## Cascading Networks in MLB Free Agency

Cascading behavior, as we learned in class, can be found in a large number of different networks, and in theory it works very well. The concept behind it is relatively simple; there are two states that a node can be in, and all nodes are initially in the first state (A) with the exception of a small set that is in the other state (B). Then, after some period of time, some nodes that were in state A will switch to state B based on the state of their neighbors. The graph can then either fully convert to state B (a cascade), or there will be some point where no more nodes will change from A to B. The end behavior is determined by which nodes are connected to each other. In theory, this is fine and we can easily determine the behavior of a network based on the connections, the initial states of each node, and the constant q that determines what percentage of neighbors need to be in state B in order for a node to also switch. I, however, was more interested in how (or if) this phenomenon worked in the real world.

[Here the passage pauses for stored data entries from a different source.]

(* ===== verification/WorkspaceStorage.v ===== *)
(** How [workspace/WorkspacePersistence.ts] keeps the settings and the project states:
    the rows a patch writes, the queue that writes them and its recovery when the quota is
    exceeded, and what a restart makes of the rows. *)

From S2P Require Import Prelude Json JsonRoundTrip HubPreferences WorkspaceUi PreviewWorkbench PortRelayTargets WorkspaceSettings.
From S2P Require Import Collation RegistryTypes CacheEviction ChatCacheTurns ChatCache ChatCacheSync WorkspaceCaches.
Open Scope Z_scope.

Record RawKVRow := { kv_k : string; kv_v : string; kv_updatedAt : Z }.
Record RawProjectStateRow := { ps_projectId : string; ps_stateJson : string; ps_updatedAt : Z }.

Definition OBSOLETE_GLOBAL_ROWS : list string := ["address"; "token"; "deepseekApiKey"; "speechSettings"; "ttsSettings"]%string.
Definition obsoleteBrowserCredentialRows (rows : list RawKVRow) : list string :=
  unique (bfilter (fun k => bool_decide (k ∈ OBSOLETE_GLOBAL_ROWS)) (map kv_k rows)).

(** What a write to the database comes to. *)
Inductive write_result := Stored | QuotaExceeded | OtherError.

Record storage := {
  st_global : PersistedGlobalState;
  st_projects : list (string * PersistedProjectState);
  st_queue : list (list RawKVRow);           (* the settings waiting in [writeQueue] *)
  st_reports : list string;                  (* the operations reported as failed *)
  st_cleared : nat;                          (* how often the rebuildable caches were cleared *)
  st_rows : gmap string RawKVRow;            (* [TABLE_GLOBAL_KV] *)
  st_project_rows : gmap string RawProjectStateRow
}.

Section storage.
Context `{J : JSON}.

(** [cloneState]. *)
Definition cloneState (v : value) : value := default VUndefined (JSON_parse (JSON_stringify v)).

Definition globalRowsForPatch (patch : list (string * value)) (state : value) (updatedAt : Z) : list RawKVRow :=
  omap (fun key => if bool_decide (key ∈ GLOBAL_KEYS)
                   then Some {| kv_k := key; kv_v := serialize (prop (properties state) key); kv_updatedAt := updatedAt |} else None)
       (map fst patch).

Definition globalRows (g : PersistedGlobalState) (updatedAt : Z) : list RawKVRow :=
  map (fun e => {| kv_k := e.1; kv_v := serialize e.2; kv_updatedAt := updatedAt |}) (settings_object g).

(** ** Reading the rows *)

Definition collectGlobal (patch : list (string * value)) (row : RawKVRow) : list (string * value) :=
  if bool_decide (kv_k row ∈ GLOBAL_KEYS) then dset patch (kv_k row) (tryParse (kv_v row) (VStr (kv_v row))) else patch.

Definition restoredProject (row : RawProjectStateRow) : PersistedProjectState :=
  sanitizeProjectState (tryParse (ps_stateJson row) (VObj (project_object defaultProjectState))).

Definition fromDbRows (globalRows : list RawKVRow) (projectRows : list RawProjectStateRow)
    : PersistedGlobalState * list (string * PersistedProjectState) :=
  (sanitizeGlobalState (Some (spread (settings_object defaultGlobalState) (foldl collectGlobal [] globalRows))),
   foldl (fun d row => dset d (ps_projectId row) (restoredProject row)) [] projectRows).

(** The settings and projects of [initialize]: credentials of earlier versions are deleted,
    and an empty database is seeded with the defaults. [other] says whether another store
    has rows. *)
Definition initializeStorage (now : Z) (other : bool) (rows : gmap string RawKVRow) (projectRows : gmap string RawProjectStateRow)
    (globalRows0 : list RawKVRow) (projectRows0 : list RawProjectStateRow) : storage :=
  let obsoleteRows := obsoleteBrowserCredentialRows globalRows0 in
  let table := delete_all rows obsoleteRows in
  let scrubbed := bfilter (fun row => negb (bool_decide (kv_k row ∈ obsoleteRows))) globalRows0 in
  match scrubbed, projectRows0, other with
  | [], [], false =>
      {| st_global := defaultGlobalState; st_projects := []; st_queue := []; st_reports := []; st_cleared := 0;
         st_rows := put_all kv_k table (globalRows defaultGlobalState now); st_project_rows := projectRows |}
  | _, _, _ =>
      let restored := fromDbRows scrubbed projectRows0 in
      {| st_global := restored.1; st_projects := restored.2; st_queue := []; st_reports := []; st_cleared := 0;
         st_rows := table; st_project_rows := projectRows |}
  end.

(** ** Patches *)

Definition patchGlobalState (now : Z) (patch : list (string * value)) (s : storage) : storage :=
  let global := sanitizeGlobalState (Some (spread (settings_object (st_global s)) patch)) in
  let next := cloneState (VObj (settings_object global)) in
  let rows := globalRowsForPatch patch next now in
  {| st_global := global; st_projects := st_projects s;
     st_queue := match rows with [] => st_queue s | _ => st_queue s ++ [rows] end;
     st_reports := st_reports s; st_cleared := st_cleared s; st_rows := st_rows s; st_project_rows := st_project_rows s |}.

Definition patchedProject (projectId : string) (patch : list (string * value)) (s : storage) : PersistedProjectState :=
  let current := default defaultProjectState (dget (st_projects s) projectId) in
  sanitizeProjectState (VObj (spread (project_object current) patch)).

(** The row of a project is written directly; a failure is dropped. *)
Definition patchProjectState (now : Z) (projectId : string) (patch : list (string * value)) (result : write_result) (s : storage) : storage :=
  if negb (nonempty projectId) then s else
  let next := patchedProject projectId patch s in
  let nextState := cloneState (VObj (project_object next)) in
  {| st_global := st_global s; st_projects := dset (st_projects s) projectId next; st_queue := st_queue s;
     st_reports := st_reports s; st_cleared := st_cleared s; st_rows := st_rows s;
     st_project_rows := match result with
       | Stored => <[projectId := {| ps_projectId := projectId; ps_stateJson := serialize nextState; ps_updatedAt := now |}]> (st_project_rows s)
       | _ => st_project_rows s end |}.

Definition getGlobalState (s : storage) : value := cloneState (VObj (settings_object (st_global s))).
Definition getProjectState (projectId : string) (s : storage) : value :=
  cloneState (VObj (project_object (default defaultProjectState (dget (st_projects s) projectId)))).

(** ** The queue *)

Definition report (operation : string) (s : storage) : storage :=
  {| st_global := st_global s; st_projects := st_projects s; st_queue := st_queue s; st_reports := st_reports s ++ [operation];
     st_cleared := st_cleared s; st_rows := st_rows s; st_project_rows := st_project_rows s |}.
Definition put_rows (rows : list RawKVRow) (s : storage) : storage :=
  {| st_global := st_global s; st_projects := st_projects s; st_queue := st_queue s; st_reports := st_reports s;
     st_cleared := st_cleared s; st_rows := put_all kv_k (st_rows s) rows; st_project_rows := st_project_rows s |}.
(** The caches in memory are cleared before the mutation that clears their stores. *)
Definition clear_caches (s : storage) : storage :=
  {| st_global := st_global s; st_projects := st_projects s; st_queue := st_queue s; st_reports := st_reports s;
     st_cleared := S (st_cleared s); st_rows := st_rows s; st_project_rows := st_project_rows s |}.

(** The results of the write, of the clearing, and of the second write. *)
Definition persistGlobalRowsWithQuotaRecovery (first clearing second : write_result) (rows : list RawKVRow) (s : storage) : storage :=
  match first with
  | Stored => put_rows rows s
  | OtherError => report "save global settings" s
  | QuotaExceeded =>
      let s := clear_caches s in
      match clearing with
      | Stored => match second with
                  | Stored => put_rows rows s
                  | _ => report "save global settings after cache cleanup" s
                  end
      | _ => report "save global settings after cache cleanup" s
      end
  end.

(** The next job of the queue. *)
Definition runQueue (first clearing second : write_result) (s : storage) : storage :=
  match st_queue s with
  | [] => s
  | rows :: rest =>
      persistGlobalRowsWithQuotaRecovery first clearing second rows
        {| st_global := st_global s; st_projects := st_projects s; st_queue := rest; st_reports := st_reports s;
           st_cleared := st_cleared s; st_rows := st_rows s; st_project_rows := st_project_rows s |}
  end.
End storage.

(** The settings of earlier versions are lost: the defaults spread under the rows already
    hold the keys that replaced [floatingControlSlot] and [desktopCollapsedProjectIds], so
    what [sanitizeGlobalState] does for the old keys is never reached from the rows. *)
Definition slot_row : RawKVRow := {| kv_k := "floatingControlSlot"; kv_v := "lower"; kv_updatedAt := 0 |}.
Definition collapsed_row : RawKVRow :=
  {| kv_k := "desktopCollapsedProjectIds"; kv_v := unchars (map ascii_of_code [91; 34; 112; 34; 93]); kv_updatedAt := 0 |}.

Lemma legacy_settings_ignored :
  let g := (fromDbRows (J:=js_JSON) [slot_row; collapsed_row] []).1 in
  let direct := sanitizeGlobalState (Some [("floatingControlSlot", VStr "lower"); ("desktopCollapsedProjectIds", VArr [VStr "p"])]%string) in
  (g_floatingControlYRatio g = 25 # 100 /\ g_collapsedProjectIds g = []) /\
  (g_floatingControlYRatio direct = 1%Q /\ g_collapsedProjectIds direct = ["p"]%string).
Proof. vm_compute. repeat split. Qed.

As an avid sports fan, I immediately thought of free agency as a situation where cascades seem to occur. More often than not, there are more teams looking to sign a player at a certain position than there are free agents available at that position. Therefore, once a player or two that play certain position sign, it seems as though the rest of the players at that position sign with teams rather quickly. As the number of players available at a position decreases, teams in need of those players are more likely to sign somebody so that they don’t end up with nothing, thus creating a sort of behavioral cascade.

I wanted to see if this phenomenon could truly be modeled by the model we discussed in lecture, so I took data from the 2014-2015 Major League Baseball free agency period, spanning from 7 days after the end of the world series until the beginning of spring training. During this period, 47 players signed contracts for over \$5 million, so in order to reduce the huge data sample to a more manageable size, I only focused on these 47 players (as opposed to the over 100 who signed major league contracts of any amount). For each player, I collected data such as the date they signed with their new team, their contract information, their agent, and the position they played. This data is shown below:

I then decided that connections would be determined simply by position. While there are many other factors that go into determining when each player will sign, I figured that for the sake of the experiment, I would consider only position. Because there are some players that play multiple positions, there ended up being five main clusters: the starting pitchers, the relief pitchers, the catchers, the middle infielders, and the corner infielders/outfielders. Because some of the clusters were so small (catchers: 2 players, middle infielders: 3 players), I decided that they wouldn’t be very helpful in looking at the results, and thus ignored them.

I split up the time into 10 periods, each lasting around 10 days (I know I called them weeks in the spreadsheet), and I then listed the players who signed during each period

Let’s first look at the starting pitching cluster. The first player to sign is A.J. Burnett during the initial signing period (11/10 – 11/20). The signings then die off for two periods before Justin Masterson, Jason Hammel, Jon Lester, Francisco Liriano, Ervin Santana, and Brandon McCarthy all sign during period 3 (12/11 – 12/20). Based on pure theory, the fact that nobody else signed during the first period (or the second for that matter) should mean that no starting pitcher would ever sign because each node would only have one neighbor who signed and this would mean the percentage of neighbors who did sign is less than whatever q is. This of course is not the case in the real world. Eventually, most if not all of the free agents will sign contracts, so in this case the theoretical model that we discussed does not work. A similar trend can be seen for the other position groups.

That said, there are a number of outside factors that play into when various free agents sign. For example, the Winter Meetings, a conference for all people in the baseball industry occurred during period 3 (12/11 – 12/20). Because all teams and nearly all free agents are in the same city for an entire week, this period is prone to more signings which could throw off the data somewhat. In addition, teams tend to sign free agents in bunches. For example, the Chicago White Sox were active early on, signing Zach Duke, Adam LaRoche, David Robertson, and Melky Cabrera all before Christmas Day, while on the other hand, the Washington Nationals were more patient, waiting until after New Year’s to make their signings of Max Scherzer and Casey Janssen. I also had the idea early on that a player’s agency had an impact on when they signed (i.e. all clients of the Octagon would sign early in the winter, while those represented by ACES would sign later on), although when looking at the data, this doesn’t seem to be the case. Instead, there looks to be a smattering of agencies during each period.

I would assume that when performing a similar experiment on other data, a similar result would be found: while the behavioral cascade method makes sense in theory, when applied to real data it doesn’t always work. Perhaps my assumption that this situation could be modeled by what we learned in class was wrong, since it’s somewhat impossible for a cascade to not occur. Perhaps the way I conducted the experiment was incorrect, especially in the way I determined which nodes would be connected. Perhaps I simply didn’t have enough data. But all in all, I found that it’s incredibly difficult to predict when free agents will sign; especially when using only their position.